Differential diagnosis
In addition to collecting information about obsessive compulsive symptoms, other disorders and illnesses that may better account for these symptoms should be ruled-out, such as trichotillomania (recurrent hair pulling leading to visible hair loss) and body dysmorphic disorder (distorted recurrent thoughts regarding a body part). In addition, co-morbid illnesses that may require individual attention frequently exist among youth with OCD, including tic and other anxiety disorders, ADHD, depression, and eating disorders.
Treatment history
In the assessment of past psychiatric treatment, it is important to ask the duration, tolerability, and maximum dosage of every past medication trial. Medication trials are often prematurely stopped due to lack of realization that effects may take up to 3 months to appear. Also, full medication effects are often not achieved if doses are not raised (presuming the medication was well tolerated) towards the target dose.
The length and success of past psychotherapies also needs to be established. Careful attention should be paid to determine whether actual exposure and response prevention (ERP), a variant of cognitive behavioral therapy (CBT), was received.
Additional factors to consider
Genetics: Since OCD and related disorders may have a genetic component, a thorough family psychiatric history should be elicited for the presence of OCD. The value of this is that medication response may have an inherited component,. Therefore, information regarding family history of effective treatment trials and negative medication reactions should be gathered.
Co-occurring conditions: Other factors that may impact treatment include a history of substance abuse, which may impede compliance. Past mood instability may indicate the risk for a switch toward mania with administration of serotonergic agents. Panic attacks should stimulate use of caution with dosage increases, as these may trigger further attacks.
Medical history: The medical history is an important component of assessment, including a review of currently prescribed over-the-counter and birth control medications (for adolescents), as well as drug allergies. Physical and neurological illnesses should be listed in addition to possible symptoms that may overlap with medication side effects (i.e. insomnia or anergia). A history of head injuries or seizures should be noted, and pregnancy should be ruled out. If the patient is a child with abrupt onset OCD following illness, a history of streptococcal infections should be obtained, and throat cultures and immune markers may be collected.

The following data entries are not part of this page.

(** Whatever way a reverse step from a cursor with a live token ends, it
    has asked the lexer only in the file of the token's start location,
    below its start offset. *)
Lemma operator_dec_trace t h tok s :
  t <> nullptr -> live L s h tok ->
  exists evs,
    trace_of L (operator_dec L (mkIterator (mkUnique (Some h) (mkDeleter t))) s)
    = trace s ++ evs /\
    Forall (fun l =>
              loc_file l = loc_file (token_start L t tok) /\
              loc_offset l < loc_offset (token_start L t tok))
           (queries evs).
Proof.
  intros Ht Hl.
  set (file := loc_file (token_start L t tok)).
  set (offset := loc_offset (token_start L t tok)).
  assert (forall e, exists evs : list event,
             trace_of L (@Halt (token_iterator * lex_state L) e (trace s))
             = trace s ++ evs /\
             Forall (fun l => loc_file l = file /\ loc_offset l < offset)
                    (queries evs)) as Hnil.
  { intros e. exists []. cbn. rewrite app_nil_r. split; [reflexivity | constructor]. }
  destruct (Nat.eq_dec offset 0) as [Ho|Ho].
  { rewrite (operator_dec_offset_0 t h tok s Hl Ho). apply Hnil. }
  assert (0 < offset) as Hpos by lia.
  unfold operator_dec. cbn [has_token m_tok ut_get].
  rewrite (bind_Ok _ _ _ _ _ (assert_true _ s)).
  rewrite (bind_Ok _ _ _ _ _ (extent_eq t h s tok Hl)).
  fold (token_start L t tok) (token_end L t tok).
  unfold clang_getSpellingLocation. cbn [fst snd]. fold file offset.
  destruct (Nat.eqb_spec file nullptr) as [Hf|Hf]; [apply Hnil|]. cbn [negb].
  rewrite (bind_Ok _ _ _ _ _ (assert_true _ s)).
  apply Nat.ltb_lt in Hpos as Hpos'. rewrite Hpos'.
  rewrite (bind_Ok _ _ _ _ _ (assert_true _ s)).
  rewrite (bind_Ok _ _ _ _ _ (tu_eq t h s)).
  destruct (lex_getFileContents L t file) as [buf|] eqn:Hbuf; [|apply Hnil].
  destruct (Nat.ltb_spec offset (length buf)) as [Hlt|Hge]; [|apply Hnil].
  rewrite (bind_Ok _ _ _ _ _ (assert_true _ s)).
  destruct (step1_offset L t file buf (token_end L t tok) offset) as [p|] eqn:Hp.
  - pose proof (operator_dec_run t file buf Ht h tok s offset p Hl eq_refl
                  Hf Hpos Hbuf Hlt Hp) as Hrun.
    unfold returns, operator_dec in Hrun. cbn [has_token m_tok ut_get] in Hrun.
    rewrite (bind_Ok _ _ _ _ _ (assert_true _ s)) in Hrun.
    rewrite (bind_Ok _ _ _ _ _ (extent_eq t h s tok Hl)) in Hrun.
    fold (token_start L t tok) (token_end L t tok) in Hrun.
    unfold clang_getSpellingLocation in Hrun. cbn [fst snd] in Hrun.
    fold file offset in Hrun.
    rewrite (neq_nullptr_eqb _ Hf), (bind_Ok _ _ _ _ _ (assert_true _ s)) in Hrun.
    rewrite Hpos', (bind_Ok _ _ _ _ _ (assert_true _ s)) in Hrun.
    rewrite (bind_Ok _ _ _ _ _ (tu_eq t h s)), Hbuf in Hrun.
    apply Nat.ltb_lt in Hlt as Hlt'. rewrite Hlt' in Hrun.
    rewrite (bind_Ok _ _ _ _ _ (assert_true _ s)) in Hrun.
    destruct (bind (step1 L t file buf (token_end L t tok) offset _) _ s)
      as [[it' s']|e tr]; [|contradiction].
    destruct Hrun as (h' & tok' & tokp & _ & _ & _ & _ & _ & pr & R & Hpr).
    destruct R as (_ & _ & evs & Htr & Hq). exists evs. split; [exact Htr|].
    rewrite Hq. apply Forall_map. eapply Forall_impl; [exact Hpr|].
    cbn. auto.
  - pose proof (step1_run t file buf Ht (token_end L t tok) offset
                  (mkUnique None (mkDeleter t)) s ltac:(lia)
                  ltac:(split; [reflexivity | exact I])) as H1.
    rewrite Hp in H1. destruct H1 as (evs & H1 & Hq).
    rewrite (bind_Halt _ _ _ _ _ H1). exists evs. split; [reflexivity|].
    rewrite Hq. apply Forall_map.
    eapply Forall_impl; [apply step1_probes_lt|]. cbn. auto.
Qed.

Behavioral observation and mental status: The final component of any clinical assessment is the mental status examination. A general description of the patient and their behavior should include any external signs of OCD or OCRDs (e.g.- red, chapped hands, repeated behaviors, or bald spots). Abnormal movements (such as tics or choreiform movements) should be noted in addition to abnormalities of speech, the degree of eye contact, and cooperation. Mood and affect should note the levels of potential anxiety, depression, or anger. Thought form should be assessed with respect to circumstantiality and detail-focus and thought content with respect to overvalued ideation, delusions, and thoughts of suicide and homicide. The level of insight and degree of judgment exhibited by the child or adolescent are also important to note.
Unfortunately, there are no laboratory findings that are diagnostic of OCD and related disorders. However, for clinicians who are considering a diagnosis of PANDAS, a positive throat culture for Streptococcus A is required in addition to determination of other diagnostic criteria. Although characteristic neuroimaging findings have been reported for groups of individuals with OCD, there are no pathogenomic findings that may be used to diagnosis an individual with the disorder.